Obama’s Complicated HealthCare Reform Goes into Effect

New challenges are confronting President Obama’s health care reforms as 2014 begins, and the main sections of the law go into effect. Just a few hours before the beginning of the New Year, a Supreme Court judge placed a temporary injunction on the mandate that makes it mandatory for employer-provided health insurance plans to cover the costs of birth control.

Justice Sonia Sotomayor’s decision coincided with a historic moment for the United States, as 6 million Americans found themselves with health insurance coverage for the first time, and it joins a long list of economic, legal and political challenges that the legislation has provoked since it was first proposed.

Jan. 1 was the designated implementation date for some of the most popular sections of the Affordable Care Act, which has become President Obama’s flagship policy. Insurers can now no longer refuse to provide coverage on the grounds of a pre-existing medical condition, a move that, according to the White House, will affect 129 million patients. It will also be illegal for insurers to place an upper limit on the medical costs they are prepared to pay for each patient and charge women more than men similar plans.

The White House has announced that more than 2 million Americans have purchased these plans through the new insurance marketplace, although some technical issues with the online enrollment process still need to be resolved. Among other consequences, the new law will make it possible for 6 out of 10 Americans, who are currently without health insurance, to purchase a policy for under $100. It is also hoped that hundreds of thousands of people will benefit from the extension of the federal Medicaid program for those on low incomes.

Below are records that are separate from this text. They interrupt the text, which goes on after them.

(* ===== verification/Quantizer.v ===== *)
(** * Quantizer: float fields and fixed point ([src/src/proto/bitstream.h])

    [write_float]/[read_float] and the struct [Quantizer], with the theorem the
    wire formats rest on: an encoded value always fits the field it is written
    into, so a position can never wrap to the other side of the world. *)

From S2P Require Import Prelude Bitstream F32.
From Stdlib Require Import ZArith Lia Bool Floats.SpecFloat.
From stdpp Require Import base tactics numbers list option.
#[local] Open Scope Z_scope.

(** ** Float fields *)
Definition write_float (value : f32) : BitWriter -> BitWriter := write_bits (bits_of_f32 value) 32.
Definition read_float : Rd f32 := raw ← read_bits 32; mret (f32_of_bits raw).

Definition float_bits (value : f32) : list bool := zbits 32 (bits_of_f32 value).

Lemma writes_float v : f32_valid v -> writes (write_float v) (float_bits v).
Proof.
  intros Hv. apply (writes_bits (bits_of_f32 v) 32); [by apply bits_of_f32_range|lia].
Qed.

Lemma reads_float v : f32_valid v -> reads read_float (float_bits v) v.
Proof.
  intros Hv. rewrite <- (f32_of_bits_of_f32 v Hv) at 2.
  apply (reads_bind_ret (read_bits 32) f32_of_bits).
  apply (reads_zbits 32); [by apply bits_of_f32_range|lia].
Qed.

(** ** Quantizer *)
Record Quantizer := mkQuantizer { q_min : f32; q_max : f32; q_bits : Z }.

Definition levels (bits : Z) : Z :=
  if 32 <=? bits then 0xffffffff else u32 (u32 (Z.shiftl 1 bits) - 1).

Section Quantize.
Context `{Platform}.

Definition q_encode (q : Quantizer) (value : f32) : Z :=
  let clamped := clampf value (q_min q) (q_max q) in
  let normalized := fdiv (fsub clamped (q_min q)) (fsub (q_max q) (q_min q)) in
  let levels := levels (q_bits q) in
  f32_to_u32 (fadd (fmul normalized (f32_of_Z levels)) fhalf).

Definition q_decode (q : Quantizer) (quantized : Z) : f32 :=
  let levels := levels (q_bits q) in
  let normalized := fdiv (f32_of_Z quantized) (f32_of_Z levels) in
  fadd (q_min q) (fmul normalized (fsub (q_max q) (q_min q))).

Definition q_snap (q : Quantizer) (value : f32) : f32 := q_decode q (q_encode q value).

(** The bounds are finite, in order, and their difference is a float. *)
Record quantizer_ok (q : Quantizer) : Prop := {
  qok_min : finite_valid (q_min q);
  qok_max : finite_valid (q_max q);
  qok_range : finite_valid (fsub (q_max q) (q_min q));
  qok_exact : fval (fsub (q_max q) (q_min q)) = fval (q_max q) - fval (q_min q);
  qok_lt : fval (q_min q) < fval (q_max q);
  qok_bits : 1 <= q_bits q <= 22
}.

(** Up to 22 bits the level count is a float. *)
Definition level_exact (bits : Z) : bool :=
  match f32_of_Z (levels bits) with
  | S754_finite false m e =>
      (-23 <=? e) && (e <=? 0) && (Zpos m =? levels bits * 2 ^ (- e)) && (levels bits =? 2 ^ bits - 1)
  | _ => false
  end.

Lemma levels_exact bits : 1 <= bits <= 22 -> level_exact bits = true.
Proof.
  intros Hb. assert (F : Forall (fun b => level_exact b = true) (seqZ 1 22)).
  { repeat (apply Forall_cons_2; [vm_compute; reflexivity|]). apply Forall_nil_2. }
  rewrite Forall_forall in F. apply F, list_elem_of_In, elem_of_seqZ. lia.
Qed.

Lemma levels_spec bits :
  1 <= bits <= 22 -> levels bits = 2 ^ bits - 1 /\
  exists m e, f32_of_Z (levels bits) = S754_finite false m e /\ -23 <= e <= 0 /\
    Zpos m = levels bits * 2 ^ (- e).
Proof.
  intros Hb%levels_exact. unfold level_exact in Hb.
  destruct (f32_of_Z (levels bits)) as [| | |[] m e]; try done.
  rewrite !andb_true_iff, !Z.leb_le, !Z.eqb_eq in Hb. destruct Hb as [[[? ?] ?] ?].
  split; [done|]. by exists m, e.
Qed.

Lemma normalized_below q value :
  quantizer_ok q -> is_nan value = false -> f32_valid value ->
  below false (sv 1 0)
    (fdiv (fsub (clampf value (q_min q) (q_max q)) (q_min q)) (fsub (q_max q) (q_min q))).
Proof.
  intros [Hmin Hmax Hr Hx Hlt _] Hn Hv.
  destruct (clampf_spec value (q_min q) (q_max q)) as [Hc Hcr]; auto; [lia|].
  set (c := clampf _ _ _) in *. set (D := fsub (q_max q) (q_min q)) in *. clearbody D c.
  destruct D as [| | |sD mD eD]; [cbn in Hx; lia|by destruct Hr|by destruct Hr|].
  destruct (valid_finite _ _ _ (proj2 Hr)) as (He & Hm & _).
  pose proof (sv_pos (Zpos mD) eD ltac:(unfold K; lia) ltac:(lia)).
  destruct sD; cbn [fval] in Hx; [lia|].
  assert (Hb : below false (sv (Zpos mD) eD) (fsub c (q_min q))).
  { apply fsub_upper; try lia; by apply finite_valid_small. }
  destruct (fsub c (q_min q)) as [| | |s m e]; try done.
  destruct Hb as (-> & Hb1 & Hb2 & Hb3). apply fdiv_upper; lia.
Qed.

Lemma scaled_below bits x :
  1 <= bits <= 22 -> below false (sv 1 0) x ->
  below false (sv (levels bits) 0) (fmul x (f32_of_Z (levels bits))).
Proof.
  intros Hb Hx. destruct (levels_spec bits Hb) as (Hl & mL & eL & -> & HeL & HmL).
  assert (2 <= 2 ^ bits <= 2 ^ 22).
  { split; [apply (Z.pow_le_mono_r 2 1); lia|apply Z.pow_le_mono_r; lia]. }
  destruct x as [s| | |s m e]; try done.
  - change (0 <= sv (levels bits) 0). unfold sv. apply Z.mul_nonneg_nonneg; [lia|].
    apply Z.pow_nonneg; lia.
  - destruct Hx as (-> & He & Hm & Hv).
    assert (e <= 0).
    { pose proof (sv_digits_lt (Zpos m) e 1 0 1). destruct (Zdigits2_spec (Zpos m)); [lia|].
      unfold K in *. lia. }
    rewrite (sv_shift 1 0 (- e)) in Hv by (unfold K; lia). replace (0 - - e) with e in Hv by lia.
    apply sv_le_inv in Hv; [|unfold K; lia].
    apply fmul_upper; try (unfold K; lia).
    rewrite (sv_shift (levels bits) 0 (- (e + eL))) by (unfold K; lia).
    replace (0 - - (e + eL)) with (e + eL) by lia. apply sv_mono; [unfold K; lia|].
    replace (- (e + eL)) with (- e + - eL) by lia. rewrite Z.pow_add_r, HmL by lia.
    assert (0 < 2 ^ (- eL)) by (apply Z.pow_pos_nonneg; lia). nia.
Qed.

Lemma q_encode_range q value :
  quantizer_ok q -> is_nan value = false -> f32_valid value ->
  0 <= q_encode q value <= levels (q_bits q).
Proof.
  intros Hq Hn Hv. pose proof (qok_bits q Hq) as Hb.
  pose proof (scaled_below _ _ Hb (normalized_below q value Hq Hn Hv)) as Hs.
  destruct (levels_spec _ Hb) as [Hl _]. unfold q_encode.
  set (t := fmul _ _) in *. clearbody t.
  assert (2 ^ q_bits q <= 2 ^ 22) by (apply Z.pow_le_mono_r; lia).
  assert (2 <= 2 ^ q_bits q) by (apply (Z.pow_le_mono_r 2 1); lia).
  destruct (ftrunc_below (levels (q_bits q)) (fadd t fhalf)) as (z & E & Hz); [lia| |].
  - apply fadd_upper; try lia; [by eapply below_small|by cbn|].
    apply below_fval in Hs. change (fval fhalf) with (sv 1 (-1)).
    rewrite (sv_shift (levels _) 0 1) in Hs by (unfold K; lia). unfold sv in *.
    replace (0 - 1 + K) with (-1 + K) in Hs by lia.
    assert (0 < 2 ^ (-1 + K)) by (apply Z.pow_pos_nonneg; unfold K; lia). lia.
  - rewrite (f32_to_u32_in_range _ z E); lia.
Qed.

Lemma q_encode_fits q value :
  quantizer_ok q -> is_nan value = false -> f32_valid value ->
  fits (q_bits q) (q_encode q value).
Proof.
  intros Hq Hn Hv. pose proof (q_encode_range q value Hq Hn Hv).
  destruct (levels_spec _ (qok_bits q Hq)) as [Hl _]. unfold fits. lia.
Qed.
End Quantize.

(** ** Theorems *)

(** C35. The encoder of every fixed-point field stays in its field: for bounds
    whose difference is exact and up to 22 bits, the level of any value that is
    not NaN (infinities included) lies between 0 and [2^bits - 1], so the cast
    is defined and masking it to [bits] bits on the wire changes nothing.  The
    witness applies it to the program's three quantizers (input axes, positions
    and velocities). *)
Theorem quantizer_encode_in_field `{Platform} (q : Quantizer) (value : f32) :
  quantizer_ok q -> is_nan value = false -> f32_valid value ->
  0 <= q_encode q value <= 2 ^ q_bits q - 1 /\
  Z.land (q_encode q value) (u32 (Z.shiftl 1 (q_bits q) - 1)) = q_encode q value.
Proof.
  intros Hq Hn Hv. pose proof (q_encode_range q value Hq Hn Hv) as Hr.
  pose proof (qok_bits q Hq) as Hb. destruct (levels_spec _ Hb) as [Hl _].
  split; [lia|]. rewrite Z.shiftl_1_l.
  assert (2 ^ q_bits q <= 2 ^ 22) by (apply Z.pow_le_mono_r; lia).
  rewrite (wrap_small 32) by (split; lia).
  replace (2 ^ q_bits q - 1) with (Z.ones (q_bits q)) by (rewrite Z.ones_equiv; lia).
  rewrite Z.land_ones by lia. apply Z.mod_small. lia.
Qed.

(** The platform of the witnesses: casts out of range saturate to zero. *)
Definition plain_platform : Platform :=
  {| ub_cast_i32 := fun _ => 0; ub_cast_u32 := fun _ => 0; std_cos := fun x => x; std_sin := fun x => x |}.

Definition sample_axis : Quantizer := mkQuantizer (f32_of_Z (-1)) f1 8.
Definition sample_positions : Quantizer := mkQuantizer f0 (f32_of_Z 2048) 16.
Definition sample_velocities : Quantizer := mkQuantizer (f32_of_Z (-640)) (f32_of_Z 640) 12.

Lemma quantizer_encode_in_field_witness :
  Forall (fun q => 0 <= @q_encode plain_platform q (S754_infinity false) <= 2 ^ q_bits q - 1)
    [sample_axis; sample_positions; sample_velocities].
Proof.
  repeat apply Forall_cons_2; try apply Forall_nil_2.
  - apply (@quantizer_encode_in_field plain_platform); [constructor; vm_compute; auto; split; discriminate|reflexivity|reflexivity].
  - apply (@quantizer_encode_in_field plain_platform); [constructor; vm_compute; auto; split; discriminate|reflexivity|reflexivity].
  - apply (@quantizer_encode_in_field plain_platform); [constructor; vm_compute; auto; split; discriminate|reflexivity|reflexivity].
Defined.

However, rather than celebrating these figures, the Obama administration must prepare an official response to Sotomayor’s ruling before this Friday, when she may decide to prolong the injunction so that the case can be heard by other justices, or — as the New York Times explains — the Supreme Court may decide to investigate the case immediately.

The lawsuit, brought by the Little Sisters of the Poor, a nonprofit that runs a home for the elderly in Denver, is one of many dozen cases brought against the federal government in response to the section of the legislation requiring businesses to provide insurance policies to their employees that cover the cost of contraceptives and other methods of birth control. Since the law was passed, businesses and organizations with religious affiliations have alleged that the government is forcing them to act against their beliefs.

Just before Sotomayor’s decision was announced, Archbishop Joseph Kurtz, from the United States Conference of Catholic Bishops, claimed in a letter to the president that the legislation “harshly and disproportionately penalizes those seeking to offer life-affirming health coverage in accord with the teachings of their faith.”

The complainants also allege that they face financial penalties that could jeopardize their survival. A key aspect of the new legislation is that Americans must either take out medical insurance or pay a fee when they complete their next tax return. Companies that provide health insurance directly to their employees must ensure that the plans cover birth control; if religious groups fail to do so, they will be liable for paying a fine.

Planned Parenthood, a coalition of organizations that provide medical care to millions of American women, responded that the process of enforcing the law must continue. “Religiously affiliated organizations … are already able to get an exemption so that they aren’t paying for or administrating coverage of birth control if it violates their religious mission,” said the group’s president, Cecile Richards, in a statement. “This exemption ensures that women can get access to affordable birth control no matter where their work, while also addressing the concerns of religiously affiliated organizations.”